De esta forma, en la pomposa construcción se exhibieron desde las esculturas mesoamericanas hasta el llamado arte popular;(2) también se destinaron salones para los vestigios virreinales, para los caballetes decimonónicos y se diseñaron algunos otros espacios para ubicar la producción de pintores contemporáneos. Si bien el flamante Palacio de Bellas Artes se inauguró con buenos augurios, después de un breve apoyo inicial de los más altos funcionarios del Estado los citados museos y su propuesta de exhibir en plano de igualdad al arte culto con el popular entraron en una fase de decadencia. Esto obedeció a la falta de compromiso —político y presupuestal— de las autoridades federales, quienes renegaron de un proyecto concretado por un gobierno anterior. Dicha situación no revela un hecho aislado sino más bien una tendencia muy definida de la política nacional, que se caracteriza, precisamente, por su negación a dar continuidad a las iniciativas de sus antecesores en el poder. El cambio sexenal, con el consabido reacomodo de funcionarios, fue uno de los lastres más pesados del siglo XX.
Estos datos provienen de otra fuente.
Lemma with_mode_inv hist now t b m : age_inv hist now t b → age_inv hist now (with_mode m t) b.
Proof. by intros []. Qed.
(** What holds of the clients a query used. *)
Definition used (hist : list Bootstrap) (now : Z) (c : DohClient) : Prop :=
  ∃ ips, hc_addrs c = (λ ip, sock ip (us_port spec)) <$> ips ∧ learned hist (3 * DOH_PIN_TTL) now ips.
Lemma over_age ask built send hist now now' ids h3 learn body q t b r cs t' b' : age_inv hist now t b → (now <= now')%Z →
  doh_over set_fqdn proto_text ask built send h3 learn now' ids body q t b = Some (r, cs, t', b') →
  boot_next now' b b' ∧ age_inv (b' :: hist) now' t' b' ∧ Forall (used (b' :: hist) now') cs.
Proof.
  intros HA Hn H. unfold doh_over in H. destruct (doh_client _ _ h3 built now' ids t b) as [[[c|e] t1] b1] eqn:Ec;
    destruct (client_age _ _ _ _ _ _ _ _ _ _ _ _ HA Hn Ec) as (Hnx & HA' & HC).
  - destruct (doh_exchange _ _ _ _ _ _) as [[r1 m]|]; [|done]. cbn in H. injection H as <- <- <- <-.
    split; [done|]. split; [by apply with_mode_inv|]. constructor; [by apply HC|constructor].
  - injection H as <- <- <- <-. split; [done|]. by split; [|constructor].
Qed.
Lemma age_inv_same hist now now' t b : age_inv hist now t b → (now <= now')%Z → age_inv (b :: hist) now' t b.
Proof. intros HA Hn. eapply age_inv_later; [done..|]. by eapply (next_past now); [apply HA|done|apply boot_next_refl]. Qed.
Lemma query_age ask built send hist now now' ids q t b r cs t' b' : age_inv hist now t b → (now <= now')%Z →
  doh_transport_query set_fqdn proto_text ask built send now' ids q t b = Some (r, cs, t', b') →
  age_inv (b' :: hist) now' t' b' ∧ Forall (used (b' :: hist) now') cs.
Proof.
  intros HA Hn H. unfold doh_transport_query in H.
  destruct (encode proto_text q) as [buf|e]; [|injection H as <- <- <- <-; by split; [eapply age_inv_same|constructor]].
  destruct (dt_mode t) as [|until]; [by destruct (over_age _ _ _ _ _ _ _ _ _ _ _ _ _ _ _ _ _ HA Hn H) as (_ & ? & ?)|].
  destruct (h3_fresh now' _); [|by destruct (over_age _ _ _ _ _ _ _ _ _ _ _ _ _ _ _ _ _ HA Hn H) as (_ & ? & ?)].
  destruct (doh_client _ _ true built now' ids t b) as [[[c|e] t1] b1] eqn:Ec;
    destruct (client_age _ _ _ _ _ _ _ _ _ _ _ _ HA Hn Ec) as (Hnx & HA' & HC);
    [|injection H as <- <- <- <-; by split; [|constructor]].
  destruct (doh_exchange _ _ _ _ _ _) as [[[msg|e] m]|]; [| |done]; cbn [mbind option_bind] in H.
  - injection H as <- <- <- <-. split; [by apply with_mode_inv|]. constructor; [by apply HC|constructor].
  - destruct (learn_alt_svc now' AsClear m) as [m2|]; [|done]. cbn [mbind option_bind] in H.
    destruct (doh_over _ _ _ _ _ false true _ _ _ _ _ _) as [[[[r0 cs0] t3] b3]|] eqn:Eo; [|done]. cbn in H. injection H as <- <- <- <-.
    destruct (over_age _ _ _ _ _ _ _ _ _ _ _ _ _ _ _ _ _ (with_mode_inv _ _ _ _ m2 HA') (Z.le_refl _) Eo) as (Hnx2 & HA2 & HU).
    split; [by eapply age_inv_drop; [apply HA|..]|]. constructor.
    + destruct (HC c eq_refl) as (ips & Hi & HL). exists ips. split; [done|].
      eapply learned_drop; [apply HA|exact Hnx|exact Hnx2|]. eapply learned_later; [..|exact HL]; [set_solver|lia|lia].
    + eapply Forall_impl; [exact HU|]. intros x (ips & Hi & HL). exists ips. split; [done|]. by eapply learned_drop; [apply HA|..].
Qed.
Lemma history_inv hist now t b : doh_history hist now t b → age_inv hist now t b.
Proof.
  induction 1 as [servers now|hist now t b now' ask built send ids q r cs t' b' _ IH Hn H|hist now t b now' ask ids h r b' _ IH Hn H].
  - constructor; [done|by left|done|done|by intros []].
  - by destruct (query_age _ _ _ _ _ _ _ _ _ _ _ _ _ _ IH Hn H).
  - eapply age_inv_later; [done..|]. eapply (next_past now); [apply IH|done|]. by eapply resolve_next.
Qed.
(** A DNS-over-HTTPS request never goes to an address that is too old.  In every history of
    a transport and the resolver it shares, the clients a query uses are pinned to addresses
    that the bootstrap servers gave for the host less than fifteen minutes before (three pins of
    five minutes on top of one another), or to the host itself when it is an IP address. *)
Theorem doh_addresses_are_recent hist now t b now' ask built send ids q r cs t' b' :
  doh_history hist now t b → (now <= now')%Z →
  doh_transport_query set_fqdn proto_text ask built send now' ids q t b = Some (r, cs, t', b') →
  Forall (λ c, ∃ ips, hc_addrs c = (λ ip, sock ip (us_port spec)) <$> ips ∧
    ((∃ ip, parse_ip host = Some ip ∧ ips = [ip])
     ∨ ∃ b0 e, b0 ∈ b' :: hist ∧ bt_cache b0 !! host = Some e ∧ be_ips e = ips ∧ (now' - 900 * NANOSECONDS < be_at e <= now')%Z)) cs.
Proof. intros Hh Hn H. exact (proj2 (query_age _ _ _ _ _ _ _ _ _ _ _ _ _ _ (history_inv _ _ _ _ Hh) Hn H)). Qed.
End age.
El abandono del proyecto fue de tal magnitud que para rescatarlo hubo que proceder a su refundación en 1947, durante la fase inicial de Miguel Alemán Valdés como presidente de la República y gracias a los programas y anteproyectos elaborados por prominentes intelectuales y artistas que, en la marcha, se fueron especializando en curaduría y museografía: Susana y Fernando Gamboa, Julio Castellanos, Enrique Yáñez, Julio Prieto, Miguel Covarrubias y José Chávez Morado, entre otros, bajo la coordinación general de Carlos Chávez.(3) En esta segunda fase, aunque se mantuvo la vocación panorámica de las artes plásticas “patrias”, el distanciamiento más radical respecto al proyecto anterior fue en cuanto a lo popular: dejó de existir un museo específico para las manifestaciones populares y se realizó una rigurosa selección del acervo con un criterio diferente.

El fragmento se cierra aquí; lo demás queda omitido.